# Boxed Cpu-Kühler ausreichend?



## Holdie (14. Mai 2013)

*Boxed Cpu-Kühler ausreichend?*

Ich frage mich gerade ob bei mir der Boxed Kühler für meine CPU ausreichend ist oder ob ich doch lieber einen anderen montieren sollte. Wie kann ich das am besten feststellen und welche Kühler koennt ihr empfehlen.


----------



## G0NZ0 (14. Mai 2013)

Was hast du denn für eine CPU? Kann mit der App keine Sig sehen.
Du könntest mit Intel Burn Test deinen CPU voll auslasten und z.B mit OpenHardware Monitor die Temps überwachen.


----------



## Holdie (14. Mai 2013)

*AW: Boxed Cpu-Kühler ausreichend?*

Ist nen i5-2400


----------



## G0NZ0 (14. Mai 2013)

Gut da sollte der Boxed eig reichen.

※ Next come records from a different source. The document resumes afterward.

(** C3, as the code has it.  On a player payload of the expected shape,
    [get_video_streams] returns the ordered mapping obtained by visiting
    the stream groups in order and recording, for each group that has a
    URL and versions and whose first version has both a short code and a
    label, the stream (label, group URL) under the short code: a first
    version that lacks either of the two is passed over.  When no group
    has both a URL and a version the mapping is empty, and an empty
    payload or a payload without [data], [attributes] or [streams] gives
    the empty mapping without an exception. *)
Theorem get_video_streams_first_versions :
  (forall payload : dict,
      payload_ok payload = true ->
      get_video_streams (Ok (JDict payload))
      = Ok (fold_left record (stream_groups payload) []))
  /\ (forall payload : dict,
         optional_object (dict_get payload "data") = true ->
         optional_object (nested payload "data" "attributes") = true ->
         Forall (fun group => exists g, group = JDict g
                                        /\ has_url_and_version g = false)
           (stream_groups payload) ->
         py_truthy (player_streams payload) = false
         \/ (exists l, player_streams payload = JList l) ->
         get_video_streams (Ok (JDict payload)) = Ok [])
  /\ get_video_streams (Ok (JDict [])) = Ok []
  /\ (forall payload : dict,
         py_truthy (dict_get payload "data") = false ->
         get_video_streams (Ok (JDict payload)) = Ok [])
  /\ (forall payload : dict,
         optional_object (dict_get payload "data") = true ->
         py_truthy (nested payload "data" "attributes") = false ->
         get_video_streams (Ok (JDict payload)) = Ok [])
  /\ (forall payload : dict,
         optional_object (dict_get payload "data") = true ->
         optional_object (nested payload "data" "attributes") = true ->
         py_truthy (player_streams payload) = false ->
         get_video_streams (Ok (JDict payload)) = Ok []).
Proof.
  assert (Hfalsy : forall payload : dict,
             optional_object (dict_get payload "data") = true ->
             optional_object (nested payload "data" "attributes") = true ->
             py_truthy (player_streams payload) = false ->
             get_video_streams (Ok (JDict payload)) = Ok []).
  { intros payload Hd Ha Hs. rewrite (get_video_streams_groups payload Hd Ha).
    unfold py_or. rewrite Hs. reflexivity. }
  assert (Hopt : forall v, py_truthy v = false -> optional_object v = true).
  { intros v Hv. destruct v; cbn in *; try rewrite Hv; reflexivity. }
  repeat split.
  - intros payload Hok. unfold payload_ok in Hok.
    apply andb_true_iff in Hok. destruct Hok as [Hok Hs].
    apply andb_true_iff in Hok. destruct Hok as [Hd Ha].
    destruct (py_truthy (player_streams payload)) eqn:Ht.
    + rewrite (get_video_streams_groups payload Hd Ha).
      unfold py_or, stream_groups. rewrite Ht.
      destruct (player_streams payload) as [ | | | | l | ];
        try (rewrite Ht in Hs; discriminate Hs).
      cbn [py_iter rbind]. now apply streams_loop_shaped.
    + rewrite (Hfalsy payload Hd Ha Ht). unfold stream_groups.
      destruct (player_streams payload) as [ | | | | [ | ? ? ] | ];
        try reflexivity; discriminate.
  - intros payload Hd Ha Hall [ Hs | (l & Hs) ]; [ now apply Hfalsy | ].
    rewrite (get_video_streams_groups payload Hd Ha).
    unfold stream_groups in Hall. rewrite Hs in *.
    unfold py_or. destruct (py_truthy (JList l)); cbn [py_iter rbind];
      [ now apply streams_loop_nothing | reflexivity ].
  - intros payload Hd. apply Hfalsy; auto.
    + unfold nested.
      destruct (dict_get payload "data") as [ | | | | | [ | ? ? ] ];
        try reflexivity; discriminate.
    + unfold player_streams, nested.
      destruct (dict_get payload "data") as [ | | | | | [ | ? ? ] ];
        try reflexivity; discriminate.
  - intros payload Hd Ha. apply Hfalsy; auto.
    unfold player_streams.
    destruct (nested payload "data" "attributes") as [ | | | | | [ | ? ? ] ];
      try reflexivity; discriminate.
  - exact Hfalsy.
Qed.

(* ----------------------------------------------------------------- *)
(** *** [ArteTV.__init__] *)

(** C5, as the code has it.  The constructor accepts every language
    code: it stores it and puts it in the catalog URL, and has no test
    against [LANGUAGES]. *)
Theorem init_accepts_any_language (language : string) :
  exists self,
    __init__ language = Ok self
    /\ _language self = language
    /\ _api_v3_url self
       = (_API_V3_BASE_URL ++ "/" ++ language ++ "/app")%string.
Proof.
  eexists. repeat split.
Qed.

(* ================================================================= *)
(** ** Properties of the navigation controller *)

Section Controller.
Context {K : Kodi}.

Lemma count_events_app (p : event -> bool) (t t' : list event) :
  count_events p (t ++ t') = (count_events p t + count_events p t')%nat.
Proof.
  unfold count_events. now rewrite filter_app, length_app.
Qed.

Lemma quiet_ret {A} (a : A) : quiet (ret a).
Proof.
  intros h. exists []. simpl. now rewrite app_nil_r.
Qed.

Lemma quiet_liftR {A} (r : result A) : quiet (liftR r).
Proof.
  intros h. exists []. simpl. now rewrite app_nil_r.
Qed.

Lemma quiet_on_world {A} (f : W -> A * W) : quiet (on_world f).
Proof.
  intros h. exists []. unfold on_world. destruct (f (world h)). simpl.
  now rewrite app_nil_r.
Qed.

Lemma quiet_on_world_result {A} (f : W -> result A * W) :
  quiet (on_world_result f).
Proof.
  intros h. exists []. unfold on_world_result. destruct (f (world h)). simpl.
  now rewrite app_nil_r.
Qed.

Lemma quiet_emit (e : event) :
  is_end_of_directory e = false -> quiet (emit e).
Proof.
  intros He h. exists [e]. simpl. split; [ reflexivity | ].
  unfold count_events. simpl. now rewrite He.
Qed.

Lemma quiet_bind {A B} (m : M A) (k : A -> M B) :
  quiet m -> (forall a, quiet (k a)) -> quiet (bind m k).
Proof.
  intros Hm Hk h. unfold bind.
  destruct (Hm h) as (t & Ht & Hc).
  destruct (m h) as [ [ a | e ] h' ]; simpl in Ht.
  - destruct (Hk a h') as (t' & Ht' & Hc').
    exists (t ++ t'). rewrite Ht', Ht, app_assoc. split; [ reflexivity | ].
    rewrite count_events_app. now rewrite Hc, Hc'.
  - exists t. auto.
Qed.

Lemma quiet_for_each {A} (l : list A) (body : A -> M unit) :
  (forall x, quiet (body x)) -> quiet (for_each l body).
Proof.
  intros Hb. induction l as [ | x l IH ]; simpl.
  - apply quiet_ret.
  - apply quiet_bind; [ apply Hb | intros _; exact IH ].
Qed.

(** Walk down a handler, one statement at a time. *)
Ltac quiet_step :=
  match goal with
  | |- quiet (bind _ _) => apply quiet_bind; [ | intros ? ]
  | |- quiet (ret _) => apply quiet_ret
  | |- quiet (liftR _) => apply quiet_liftR
  | |- quiet (on_world _) => apply quiet_on_world
  | |- quiet (on_world_result _) => apply quiet_on_world_result
  | |- quiet (emit _) => apply quiet_emit; reflexivity
  | |- quiet (for_each _ _) => apply quiet_for_each; intros ?
  | |- quiet (if ?c then _ else _) => destruct c
  | |- quiet (match ?x with _ => _ end) => destruct x
  end.

Lemma quiet_api_get_video_streams (api : ArteTV) (video_id : string) :
  quiet (api_get_video_streams api video_id).
Proof.
  unfold api_get_video_streams, _query_player_api. repeat quiet_step.
Qed.

Lemma quiet_add_listitem (self : ArteTVAddon) (p : ParsedItem) :
  quiet (_add_listitem self p).
Proof.
  unfold _add_listitem, _add_video_context_menu.
  repeat (quiet_step || apply quiet_api_get_video_streams).
Qed.

Lemma quiet_mode_collection (self : ArteTVAddon) (path : string) :
  quiet (_mode_collection self path).
Proof.
  unfold _mode_collection, _query_app_api.
  repeat (quiet_step || apply quiet_add_listitem).
Qed.

Lemma quiet_mode_watch (self : ArteTVAddon) (video_id : string)
    (version : option string) :
  quiet (_mode_watch self video_id version).
Proof.
  unfold _mode_watch, choose_stream.
  repeat (quiet_step || apply quiet_api_get_video_streams).
Qed.

Lemma quiet_mode_search (self : ArteTVAddon) : quiet (_mode_search self).
Proof.
  unfold _mode_search.
  repeat (quiet_step || apply quiet_mode_collection).
Qed.

Lemma quiet_mode_default (self : ArteTVAddon) : quiet (_mode_default self).
Proof.
  unfold _mode_default.
  repeat (quiet_step || apply quiet_add_listitem).
Qed.

Lemma quiet_dispatch (self : ArteTVAddon) : quiet (dispatch self).
Proof.
  unfold dispatch, param.
  repeat (quiet_step || apply quiet_mode_collection
          || apply quiet_mode_watch || apply quiet_mode_search
          || apply quiet_mode_default).
Qed.

(** C8.  Whatever the request, [run] calls [endOfDirectory] on the
    handle of the request exactly once: the handler that is dispatched
    to does not call it, and the [finally] clause calls it once, after
    the handler, whether the handler returned or raised; the outcome of
    the handler is then the outcome of [run]. *)
Theorem run_ends_directory_once (self : ArteTVAddon) (h : host) :
  exists t,
    trace (snd (dispatch self h)) = trace h ++ t
    /\ count_events is_end_of_directory t = 0%nat
    /\ run self h
       = (fst (dispatch self h),
          mkHost (world (snd (dispatch self h)))
            (trace h ++ t ++ [EndOfDirectory (_handle self) true]))
    /\ count_events is_end_of_directory
         (t ++ [EndOfDirectory (_handle self) true]) = 1%nat.
Proof.
  destruct (quiet_dispatch self h) as (t & Ht & Hc).
  exists t. split; [ exact Ht | ]. split; [ exact Hc | ]. split.
  - unfold run, try_finally, emit.
    destruct (dispatch self h) as [r h']. simpl in *.
    now rewrite Ht, <- app_assoc.
  - rewrite count_events_app, Hc. reflexivity.
Qed.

Du kannst ja wie gesagt mal die Temps anschauen und wenn es dir zu laut oder du denkst zu heiß wird, kannst du dir immer noch einen anderen kaufen. 

Z.B den Alpenföhn Sella oder den CM Hyper T4


----------



## facehugger (14. Mai 2013)

*AW: Boxed Cpu-Kühler ausreichend?*

Wie schon gesagt, sollte der Boxed ausreichen. Wenn dir die Lautstärke passt und die Temps im grünen Bereich sind (kannst diese ja mal hier posten), dann brauchste auch keinen alternativen Kühler. Zum Stressen deiner CPU empfiehlt sich auch Prime95 und die Werte kannst du mit CoreTemp/Realtemp auslesen lassen...

Gruß


----------



## Holdie (14. Mai 2013)

*AW: Boxed Cpu-Kühler ausreichend?*

Welche temp. Sollte bei der CPU nicht überschritten werden?


----------



## ich111 (14. Mai 2013)

*AW: Boxed Cpu-Kühler ausreichend?*

Cpu sollte unter ca. 75°C bleiben


----------



## Mcool (14. Mai 2013)

*AW: Boxed Cpu-Kühler ausreichend?*

Der Boxed reicht absolut aus, dennoch ist er Lautstärkemäßig eher unerträglich für sensible Ohren xD


----------



## IRadio (16. Mai 2013)

*AW: Boxed Cpu-Kühler ausreichend?*

Mein boxed ging bei einem I7-2600 K mit schlecht gemachter WLP auf 72 Grad. Gute gamachte vielleicht 67.


----------



## Knappknacks (16. Mai 2013)

*AW: Boxed Cpu-Kühler ausreichend?*

Ich würd 30€ für nen kühler ausgeben z.b. mugen 3 muss nur passen


----------



## Holdie (17. Mai 2013)

*AW: Boxed Cpu-Kühler ausreichend?*

Ich werd am wochenende mal ausgiebig testen ob ich einen brauche oder nicht. Wenn die Temps ok bleibt er drin und die Lautstärke ist nicht so relevant. Mich störts nicht.
Danke erstmal für eure Ratschläge.


----------



## Prozessorarchitektur (17. Mai 2013)

*AW: Boxed Cpu-Kühler ausreichend?*

falls zu laut ein EKL sella mit bequite silentwing und es ist ruhe


----------